Start of Supplied records

(** X2. A decisive game between two different teams raises the rating of
    the winner and lowers the rating of the loser, each by an amount
    strictly between 0 and [K] (20), and leaves every other rating as it
    was. Floats are taken as exact reals; whether the two amounts are
    equal is the matter of C10. *)
Theorem decisive_game_raises_winner_lowers_loser
    (elo : gmap Z R) (g : Game.t) (rh ra : R) (hs aws : Z) :
  elo !! Game.home_team_id g = Some rh ->
  elo !! Game.away_team_id g = Some ra ->
  Game.home_team_id g <> Game.away_team_id g ->
  Game.home_score g = Some hs ->
  Game.away_score g = Some aws ->
  hs <> aws ->
  exists gain loss elo',
    0 < gain < IZR ELO_K_FACTOR
    /\ 0 < loss < IZR ELO_K_FACTOR
    /\ elo_game elo g = Ok (stamp g rh ra, elo')
    /\ elo' !! Game.home_team_id g
       = Some (if (aws <? hs)%Z then rh + gain else rh - loss)
    /\ elo' !! Game.away_team_id g
       = Some (if (aws <? hs)%Z then ra - loss else ra + gain)
    /\ forall t, ~ plays_in t g -> elo' !! t = elo !! t.
Proof.
  intros Hh Ha Hne Ehs Eaws Hdec.
  assert (HE := expected_home_win_bounds rh ra).
  rewrite (elo_game_eq _ _ _ _ Hh Ha), Ehs, Eaws.
  unfold actual_scores. rewrite Z.gtb_ltb.
  destruct (Z.ltb_spec aws hs) as [Hw|Hl].
  - exists (IZR ELO_K_FACTOR * (1 - expected_home_win_of rh ra)).
    exists (- (IZR ELO_K_FACTOR * (0 - (1 - expected_home_win_of rh ra)))). eexists.
    split; [unfold ELO_K_FACTOR; lra|]. split; [unfold ELO_K_FACTOR; lra|].
    split; [reflexivity|]. simpl.
    split; [|split].
    + rewrite lookup_insert_ne by congruence. rewrite lookup_insert_eq. reflexivity.
    + rewrite lookup_insert_eq. f_equal. lra.
    + intros t Ht. unfold plays_in in Ht.
      rewrite !lookup_insert_ne; [reflexivity|intros E; apply Ht; auto..].
  - replace (hs <? aws)%Z with true by (symmetry; apply Z.ltb_lt; lia).
    exists (IZR ELO_K_FACTOR * (1 - (1 - expected_home_win_of rh ra))).
    exists (- (IZR ELO_K_FACTOR * (0 - expected_home_win_of rh ra))). eexists.
    split; [unfold ELO_K_FACTOR; lra|]. split; [unfold ELO_K_FACTOR; lra|].
    split; [reflexivity|]. simpl.
    split; [|split].
    + rewrite lookup_insert_ne by congruence. rewrite lookup_insert_eq. f_equal. lra.
    + rewrite lookup_insert_eq. reflexivity.
    + intros t Ht. unfold plays_in in Ht.
      rewrite !lookup_insert_ne; [reflexivity|intros E; apply Ht; auto..].
Qed.
End RatingUpdate.

(** ** The rating pass on the database *)

Section RatingPassDb.
Local Open Scope R_scope.

Lemma elo_game_stamped (elo elo' : gmap Z R) (g g' : Game.t) :
  elo_game elo g = Ok (g', elo') ->
  exists rh ra,
    elo !! Game.home_team_id g = Some rh
    /\ elo !! Game.away_team_id g = Some ra
    /\ g' = stamp g rh ra.
Proof.
  intros H. assert (Hd := H). unfold elo_game in Hd.
  destruct (dict_get elo (Game.home_team_id g)) as [rh|] eqn:Hh; [|discriminate].
  destruct (dict_get elo (Game.away_team_id g)) as [ra|] eqn:Ha; [|discriminate].
  apply dict_get_Ok in Hh, Ha.
  rewrite (elo_game_eq _ _ _ _ Hh Ha) in H. inversion H. eauto.
Qed.

(** The output of the loop is its input, row by row, with stamps written. *)
Lemma elo_loop_stamped (gs : list Game.t) :
  forall (elo final : gmap Z R) (out : list Game.t),
  elo_loop elo gs = Ok (out, final) -> Forall2 stamped_of gs out.
Proof.
  induction gs as [|g gs IH]; intros elo final out H.
  - simpl in H. inversion H. constructor.
  - apply elo_loop_cons_inv in H. destruct H as (g' & elo' & out' & Hg & Hl & ->).
    constructor; [|eauto].
    apply elo_game_stamped in Hg. destruct Hg as (rh & ra & _ & _ & ->).
    exists rh, ra. reflexivity.
Qed.

Lemma stamped_of_game_id (g g' : Game.t) :
  stamped_of g g' -> Game.game_id g' = Game.game_id g.
Proof. intros (rh & ra & ->). reflexivity. Qed.

Lemma stamped_of_map_game_id (gs out : list Game.t) :
  Forall2 stamped_of gs out -> map Game.game_id out = map Game.game_id gs.
Proof.
  induction 1 as [|g s gs out Hs _ IH]; simpl; [reflexivity|].
  now rewrite (stamped_of_game_id _ _ Hs), IH.
Qed.

Lemma find_app_skip {A : Type} (f : A -> bool) (l1 l2 : list A) (y : A) :
  (forall x, In x l1 -> f x = false) -> f y = true ->
  find f (l1 ++ y :: l2) = Some y.
Proof.
  intros Hskip Hy. induction l1 as [|x l1 IH]; simpl.
  - now rewrite Hy.
  - rewrite (Hskip x) by (left; reflexivity). apply IH.
    intros z Hz. apply Hskip. now right.
Qed.

(** With distinct keys, the committed row of [g] is the stamped row the
    loop produced at the place of [g]. *)
Lemma find_stamped_middle (l1 l2 out1 out2 : list Game.t) (g s : Game.t) :
  List.NoDup (map Game.game_id (l1 ++ g :: l2)) ->
  Forall2 stamped_of l1 out1 ->
  Game.game_id s = Game.game_id g ->
  find (fun x => String.eqb (Game.game_id x) (Game.game_id g)) (out1 ++ s :: out2)
  = Some s.
Proof.
  intros Hnd H1 Hs. apply find_app_skip.
  - intros x Hx. apply String.eqb_neq. intros E.
    rewrite map_app in Hnd. simpl in Hnd. apply NoDup_remove_2 in Hnd.
    apply Hnd, in_or_app. left.
    rewrite <- (stamped_of_map_game_id _ _ H1), <- E. now apply in_map.
  - rewrite Hs. apply String.eqb_refl.
Qed.

(** What the pass writes for the game at one place of its order. *)
Lemma committed_stamp (db : Db) (stamped : list Game.t) (final : gmap Z R)
    (l1 l2 : list Game.t) (g : Game.t) :
  List.NoDup (game_ids db) ->
  elo_loop (init_elo_ratings (teams db)) (order_by date_id_leb (games db))
    = Ok (stamped, final) ->
  order_by date_id_leb (games db) = l1 ++ g :: l2 ->
  exists out1 elo1 rh ra,
    elo_loop (init_elo_ratings (teams db)) l1 = Ok (out1, elo1)
    /\ elo1 !! Game.home_team_id g = Some rh
    /\ elo1 !! Game.away_team_id g = Some ra
    /\ find (fun x => String.eqb (Game.game_id x) (Game.game_id g)) stamped
       = Some (stamp g rh ra).
Proof.
  intros Hnd Hloop Hsplit. rewrite Hsplit in Hloop.
  destruct (elo_loop_middle _ _ _ _ _ _ Hloop)
    as (out1 & elo1 & rh & ra & elo2 & out2 & H1 & Hh & Ha & _ & _ & -> & _).
  exists out1, elo1, rh, ra. repeat split; try assumption.
  apply (find_stamped_middle l1 l2).
  - rewrite <- Hsplit. eapply Permutation_NoDup; [|exact Hnd].
    apply Permutation_map. symmetry. apply order_by_perm.
  - eapply elo_loop_stamped; eauto.
  - reflexivity.
Qed.

Lemma Forall2_map_same {A B : Type} (R' : A -> B -> Prop) (f : A -> B) (l : list A) :
  (forall x, In x l -> R' x (f x)) -> Forall2 R' l (map f l).
Proof.
  induction l as [|x l IH]; simpl; intros H; constructor; auto.
Qed.

(** With distinct keys, committing writes stamps on the rows and changes
    nothing else. *)
Lemma commit_games_stamped_of (db : Db) (stamped : list Game.t) (final : gmap Z R) :
  List.NoDup (game_ids db) ->
  elo_loop (init_elo_ratings (teams db)) (order_by date_id_leb (games db))
    = Ok (stamped, final) ->
  Forall2 stamped_of (games db) (commit_games stamped (games db)).
Proof.
  intros Hnd Hloop. unfold commit_games. apply Forall2_map_same. intros g Hg.
  apply (order_by_In date_id_leb) in Hg.
  apply in_split in Hg. destruct Hg as (l1 & l2 & Hsplit).
  destruct (committed_stamp db stamped final l1 l2 g Hnd Hloop Hsplit)
    as (out1 & elo1 & rh & ra & _ & _ & _ & Hf).
  rewrite Hf. exists rh, ra. reflexivity.
Qed.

End of Supplied records

(Activity)
Retype exactly, and only, the lines above from the one where "Forall2 stamped_of gs out ->" occurs up to and including the one where "List.NoDup (map Game.game_id" occurs.

(Solution below)
  Forall2 stamped_of gs out -> map Game.game_id out = map Game.game_id gs.
Proof.
  induction 1 as [|g s gs out Hs _ IH]; simpl; [reflexivity|].
  now rewrite (stamped_of_game_id _ _ Hs), IH.
Qed.

Lemma find_app_skip {A : Type} (f : A -> bool) (l1 l2 : list A) (y : A) :
  (forall x, In x l1 -> f x = false) -> f y = true ->
  find f (l1 ++ y :: l2) = Some y.
Proof.
  intros Hskip Hy. induction l1 as [|x l1 IH]; simpl.
  - now rewrite Hy.
  - rewrite (Hskip x) by (left; reflexivity). apply IH.
    intros z Hz. apply Hskip. now right.
Qed.

(** With distinct keys, the committed row of [g] is the stamped row the
    loop produced at the place of [g]. *)
Lemma find_stamped_middle (l1 l2 out1 out2 : list Game.t) (g s : Game.t) :
  List.NoDup (map Game.game_id (l1 ++ g :: l2)) ->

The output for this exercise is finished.